By on 10.8.25 in Health & Environment, NC in Focus

Type 2 diabetes, the most common form of diabetes, affects millions of people nationwide. The disease develops when the body either resists insulin or fails to produce enough insulin, resulting in elevated blood sugar levels. In this post, I discuss the prevalence of Type 2 Diabetes across North Carolina’s 100 counties and its association with county-level contextual factors.

The map below shows 2021 diabetes rates across the United States, showing that about 6–12% of most counties’ population is affected by the disease. The prevalence of diabetes is significant as research indicates higher rates of diabetes in counties with limited healthcare access, lower educational attainment, and lower median incomes. Over time, unmanaged high blood sugar can lead to other serious health complications, including heart disease, kidney failure, and vision loss.


According to the Centers for Disease Control and Prevention (CDC), In 2021, 15.8% of NC adults were diagnosed with diabetes.

The counties reporting the highest prevalence of diabetes are Sampson County (13.5%), Robeson County (13.1%), and Scotland County (12.4%).

Social determinants of health influence diabetes rates

Why do we observe such drastic variation in diabetes rates across counties? Disparities in health outcomes are often explained by focusing exclusively on individual health behaviors and access to care. Although those are important, further upstream factors, referred to collectively as the social determinants of health, also play an important role. For example,

Sampson County, with the highest diabetes rate in North Carolina at 13.5%, provides a clear example of how social determinants of health can influence disease prevalence. It is unclear which specific factor is directly causing increased diabetes rates, but a combination of these influences is driving the high prevalence. For example, it is well-documented that educational attainment is related to health and longevity. That is, people with more educational attainment, in general, have better outcomes and live longer. Similarly, income and poverty are related to health outcomes such as diabetes. Finally, racial discrimination is also linked with poorer health and shorter lives for racial minorities.

While upstream social determinants of health shape the broader conditions that influence disease prevalence, they are related to downstream factors that more directly impact individual health outcomes. In Sampson, Robeson, and Scotland counties, key downstream factors such as obesity prevalence and high uninsured rates may contribute to the elevated diabetes burden.

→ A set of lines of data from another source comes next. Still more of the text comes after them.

(** X21.  In the Large Objects check, a match whose group has at least 9
    commas is reported, and a match that starts inside a line is reported
    with the 1-based number of that line; a match whose group has fewer
    commas is not reported. *)
Theorem large_object_is_reported_at_its_line
    (objectRegex : jsstring -> list (nat * jsstring))
    (before : list jsstring) (l : jsstring) (after : list jsstring)
    (c : nat) (objectContent : jsstring) :
  let lines := before ++ l :: after in
  let fullContent := join [LF] lines in
  let index := length (join [LF] (before ++ [take c l])) in
  Forall (Forall (fun x => x <> LF)) (before ++ [l]) ->
  In (index, objectContent) (objectRegex fullContent) ->
  (9 <= count_occ N.eq_dec objectContent COMMA ->
   exists o, In o (large_objects objectRegex lines)
             /\ at_line o = length before + 1)
  /\ (count_occ N.eq_dec objectContent COMMA < 9 ->
      large_object fullContent (index, objectContent) = []).
Proof.
  intros lines fullContent index Hfree Hin.
  pose proof (split_length COMMA objectContent) as Hlen.
  unfold large_object. cbn [fst snd]. split; intros Hc.
  - eexists. split.
    + unfold large_objects. apply in_flat_map.
      exists (index, objectContent). split; [exact Hin|].
      unfold large_object. cbn [fst snd].
      destruct (Nat.leb_spec 10 (length (split COMMA objectContent))); [|lia].
      now left.
    + cbn [at_line]. now apply line_number_in_line.
  - destruct (Nat.leb_spec 10 (length (split COMMA objectContent))); [lia|].
    reflexivity.
Qed.

Lemma large_object_is_reported_at_its_line_witness :
  exists o,
    In o (large_objects
            (fun _ => [(8, js " a: 1, b: 2, c: 3, d: 4, e: 5, f: 6, g: 7, h: 8, i: 9, j: 10 ")])
            [js "// data"; js "const o = { a: 1, b: 2, c: 3, d: 4, e: 5, f: 6, g: 7, h: 8, i: 9, j: 10 };"])
    /\ at_line o = 2.
Proof.
  destruct (large_object_is_reported_at_its_line
              (fun _ => [(8, js " a: 1, b: 2, c: 3, d: 4, e: 5, f: 6, g: 7, h: 8, i: 9, j: 10 ")])
              [js "// data"]
              (js "const o = { a: 1, b: 2, c: 3, d: 4, e: 5, f: 6, g: 7, h: 8, i: 9, j: 10 };")
              [] 0
              (js " a: 1, b: 2, c: 3, d: 4, e: 5, f: 6, g: 7, h: 8, i: 9, j: 10 "))
    as [H _].
  - repeat constructor; discriminate.
  - now left.
  - apply H. vm_compute. lia.
Defined.
End MatchLines.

Obesity, a major risk factor for type 2 diabetes, is notably high in these counties. Although Sampson County’s obesity rate aligns with the state average, Robeson and Scotland counties far exceed it, further compounding diabetes risks. Excess body weight is strongly linked to insulin resistance and the development of diabetes, making higher obesity rates a direct driver of the condition’s prevalence.

Additionally, limited access to healthcare exacerbates diabetes risks. In Sampson County, 24.8% of adults are uninsured, compared to 22.3% in Robeson County and 20.0% in Scotland County. Lacking health insurance restricts access to regular check-ups, preventive screenings, and early interventions. Without these services, individuals are more likely to have unmanaged or undiagnosed diabetes, increasing the risk of severe complications over time. The financial burden of managing chronic conditions without insurance also deters individuals from seeking care, as out-of-pocket costs for medications, supplies, and treatments become prohibitive.

These downstream factors, including obesity and inadequate access to healthcare, are associated with higher diabetes rates and poorer health outcomes in these North Carolina counties.

The Takeaway

Across North Carolina, the relationship between high rates of diabetes and upstream social determinants of health, such as low education levels and poverty, highlights the structural inequities in chronic disease. Targeting high-risk areas and expanding comprehensive approaches and preventative efforts that address educational attainment, family sustaining wages, fresh food access, and affordable healthcare access along with promoting individual health behaviors related to diet, exercise, and smoking, can help reduce prevalence. Success depends on sustained support, data-driven resource allocation, and ongoing monitoring.